Only if the sellers set & hold a price, which is next to impossible to do. Look at Buce, also a slow grower. A little over a year go it was $80 to $100 for a tiny plant. Now routinely $25.

As far a s a while leafed Anubias that has leaves don't stay white :tongue:, I think it's a 'flash in the pan'. I wanted some myself at one point...now, no so much.


----------



## n00dl3 (Jan 26, 2008)

DogFish said:


> Only if the sellers set & hold a price, which is next to impossible to do. Look at Buce, also a slow grower. A little over a year go it was $80 to $100 for a tiny plant. Now routinely $25.
> 
> As far a s a while leafed Anubias that has leaves don't stay white :tongue:, I think it's a 'flash in the pan'. I wanted some myself at one point...now, no so much.


You do have a point... but I think it will be determine by how readily people can import them. I guess I just haven't seem much of these around in the US and international market.


----------



## hedge_fund (Jan 1, 2006)

n00dl3 said:


> I don't think the price will go down that much if at all because how slow it grow and it is still a relatively new plant.


I hope it does so other hobbyists can enjoy this nice plant. If I'm ready to sell I'll be sure to list it for less than I got it for.... :wink:


----------



## Mumford (Nov 12, 2012)

DogFish said:


> Only if the sellers set & hold a price, which is next to impossible to do. Look at Buce, also a slow grower. A little over a year go it was $80 to $100 for a tiny plant. Now routinely $25.
> 
> As far a s a while leafed Anubias that has leaves don't stay white :tongue:, I think it's a 'flash in the pan'. I wanted some myself at one point...now, no so much.


Do they not stay white then??


- Mumford


----------



## DogFish (Jul 16, 2011)

There was a man from Indonesia that posted pics of his White Anubias farm, I think that was on APC.

I'm sure other industrious entrepreneur are diligently at work raising their crops too. :hihi:


----------



## DogFish (Jul 16, 2011)

Mumford said:


> Do they not stay white then??
> 
> 
> - Mumford


Look at the OP's pic :wink:


----------



## Mumford (Nov 12, 2012)

DogFish said:


> Look at the OP's pic :wink:


I always thought they stayed at least partially white.
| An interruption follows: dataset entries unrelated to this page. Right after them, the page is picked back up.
(* ===== verification/ImportanceUpdating.v ===== *)
(** The agent that collects rents and pays wages:
    src/opencog/dynamics/attention/ImportanceUpdatingAgent.cc and .h.

    Atoms pay rent for their importance and get wages for the stimulus that the
    agents gave them; funds that leave their range are brought back by a tax.
    Random numbers, [exp] and [log] are parameters. *)
From Stdlib Require Import SpecFloat.
From S2P Require Import Prelude ClassServer TruthValue AttentionValue Atom TLB HandleEntry Index AtomTable SpaceServer AtomSpace Agents.
From S2P Require Combo.

(** The generator, and its methods. *)
Class Random (R : Type) := {
  randdouble : R -> float * R;
  randDoubleOneExcluded : R -> float * R
}.

Inductive rentType_t := RENT_FLAT | RENT_EXP | RENT_LOG.

(** The members that a run only reads. *)
Record Settings := mkSettings {
  amnesty : Z;
  rentType : rentType_t;
  rentFunctionParams : list float;
  STIAtomWage : Z;
  LTIAtomWage : Z;
  STICap : Z;
  LTICap : Z;
  updateLinks : bool;
  noiseOn : bool;
  noiseOdds : float;
  noiseUnit : Z;
  targetLobeSTI : Z;
  targetLobeLTI : Z;
  acceptableLobeSTIRange : Z * Z;
  acceptableLobeLTIRange : Z * Z
}.

(** The members that it writes. *)
Record Updater (R : Type) := mkUpdater {
  STIAtomRent : Z;
  STITransitionalAtomRent : recent_val;
  LTIAtomRent : Z;
  STIAtomWageForAgent : list float;
  LTIAtomWageForAgent : list float;
  totalStimulusSinceReset : recent_val;
  attentionalFocusSize : recent_val;
  attentionalFocusNodesSize : recent_val;
  lobeSTIOutOfBounds : bool;
  lobeLTIOutOfBounds : bool;
  initialEstimateMade : bool;
  rng : R
}.
Arguments mkUpdater {R}. Arguments STIAtomRent {R}. Arguments STITransitionalAtomRent {R}.
Arguments LTIAtomRent {R}. Arguments STIAtomWageForAgent {R}. Arguments LTIAtomWageForAgent {R}.
Arguments totalStimulusSinceReset {R}. Arguments attentionalFocusSize {R}.
Arguments attentionalFocusNodesSize {R}. Arguments lobeSTIOutOfBounds {R}.
Arguments lobeLTIOutOfBounds {R}. Arguments initialEstimateMade {R}. Arguments rng {R}.
(* ===== verification/EconomyDemo.v ===== *)
(** Instances and small examples for the attention economy: a sort by
    insertion, a generator that always gives one half, and agents over the
    small atom space. *)
From Stdlib Require Import SpecFloat.
From stdpp Require Import sorting.
From S2P Require Import Prelude ClassServer TruthValue AttentionValue Atom TLB HandleEntry AtomTable TableInv TableProps SpaceServer AtomSpace SpaceInv SpaceAdd SpaceRequests SpaceDemo Agents ImportanceUpdating.
From S2P Require Combo.

(** ** Sorting *)
Section insertion.
Context (less : Handle -> Handle -> bool).

Fixpoint put_in_order (x : Handle) (l : list Handle) : list Handle :=
  match l with
  | [] => [x]
  | y :: l' => if less x y then x :: l else y :: put_in_order x l'
  end.

Lemma put_in_order_perm x l : put_in_order x l ≡ₚ x :: l.
Proof.
  induction l as [|y l IH]; [done|]. simpl. destruct (less x y); [done|]. rewrite IH. constructor.
Qed.

Abbreviation ordered := (StronglySorted (fun x y => less y x = false)).

Lemma put_in_order_ordered L x l :
  weak_order less L -> x ∈ L -> (forall y, y ∈ l -> y ∈ L) -> ordered l -> ordered (put_in_order x l).
Proof.
  intros (Hirr & Htr & _) Hx. induction l as [|y l IH]; intros Hl Hs; [repeat constructor|].
  apply StronglySorted_inv in Hs as [Hs Hy]. simpl. destruct (less x y) eqn:Hxy.
  - constructor; [by constructor|]. apply Forall_forall. intros z Hz.
    destruct (less z x) eqn:Hzx; [|done]. pose proof (Htr z x y (Hl z Hz) Hx (Hl y ltac:(left)) Hzx Hxy) as Hzy.
    apply elem_of_cons in Hz as [->|Hz]; [by rewrite Hirr in Hzy by (apply Hl; left)|].
    rewrite Forall_forall in Hy. by rewrite (Hy z Hz) in Hzy.
  - constructor; [apply IH; [by intros z Hz; apply Hl; right|done]|].
    rewrite Forall_forall in Hy |- *. intros z. rewrite put_in_order_perm.
    intros [->|Hz]%elem_of_cons; [done|by apply Hy].
Qed.

Definition insertion_sort (l : list Handle) : list Handle := foldr put_in_order [] l.

Lemma insertion_sort_perm l : insertion_sort l ≡ₚ l.
Proof. induction l as [|x l IH]; [done|]. simpl. by rewrite put_in_order_perm, IH. Qed.

Lemma insertion_sort_ordered L l :
  weak_order less L -> (forall y, y ∈ l -> y ∈ L) -> ordered (insertion_sort l).
Proof.
  intros Hw. induction l as [|x l IH]; intros Hl; [constructor|]. simpl.
  apply (put_in_order_ordered L); [done|apply Hl; left| |apply IH; intros y Hy; apply Hl; by right].
  intros y. rewrite insertion_sort_perm. intros Hy. apply Hl. by right.
Qed.
End insertion.

#[export] Instance sort_by_insertion : StdSort := {
  std_sort := insertion_sort;
  std_sort_perm := fun less l _ => insertion_sort_perm less l;
  std_sort_sorted := fun less l Hw => insertion_sort_ordered less l l Hw (fun _ Hy => Hy)
}.

(** ** The other parameters *)
Definition half : float := Eval vm_compute in f64_div (f64_of_Z 1) (f64_of_Z 2).
#[export] Instance even_chances : Random unit := {
  randdouble := fun g => (half, g);
  randDoubleOneExcluded := fun g => (half, g)
}.
#[export] Instance linear_functions : Combo.Libm := {|
  Combo.c_log := fun x => f64_sub x d_1; Combo.c_exp := fun x => f64_add x d_1; Combo.c_sin := fun x => x |}.
#[local] Existing Instance elements_order.

(** ** Agents over the small space *)
Definition flat_settings : Settings :=
  mkSettings 0 RENT_FLAT [] 10 10 15 15 true false half 1 10000 5000 (9000, 10001)%Z (4000, 6000)%Z.
Definition demo_updater : Updater unit :=
  mkUpdater 2 recent_new 1 [] [] recent_new recent_new recent_new false false false tt.

(** An agent that gave stimulus to an atom, and one that did not. *)
Definition demo_agent : Agent := stimulateAtom 2 6 (stimulateAtom 1 4 Agent_new).
Definition busy_economy : Economy object_map := mkEconomy demo_space [demo_agent; Agent_new].
Definition idle_economy : Economy object_map := mkEconomy demo_space [Agent_new].

Lemma demo_space_ok : exists S, space_ok built_in demo_space S.
Proof. by destruct (reachable_ok built_in no_hash no_stores built_in_ok 10000 5000 _ demo_is_reachable) as [Hok _]. Qed.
Disappointing :/


- Mumford


----------



## hedge_fund (Jan 1, 2006)

Mumford said:


> I always thought they stayed at least partially white. Disappointing :/
> 
> 
> - Mumford


Well, so far all the new leaves are white and staying white. All the others have a marbled look to them but I can't say for sure that they will always do that. Maybe it's due to a change in parameters from mine to TomBarr's set up...only time will tell.


----------



## Green_Flash (Apr 15, 2012)

I think it stays white/white marbled and never turns completely green, at least from the reports I have read:

One by Tom Barr:
http://fins.actwin.com/aquatic-plants/month.9910/msg00263.html

14 years ago, over 2 years submerged and still put out white leaves. 

http://www.plantedtank.net/forums/showthread.php?t=180976&page=3
Another good thread about this plant. 

I think it is safe to say it will retain its white coloration.


----------



## denske (Feb 20, 2013)

I know this is an older thread, but how are your white anubias doing? I bought one a few months ago, and had to trim a few leaves due to GSA, but all new growth(3 leaves) is pure white, no green whatsoever. 

I just noticed what looks like GSA starting on these leaves now, I'd love to keep them white, have you had to clean any algae off the leaves? Was wondering if you had any luck? 
Here's an older pic of mine, as you can see algae started to creep on the older leaves, and got worse. I have since trimmed them off, hoping to accelerate new growth.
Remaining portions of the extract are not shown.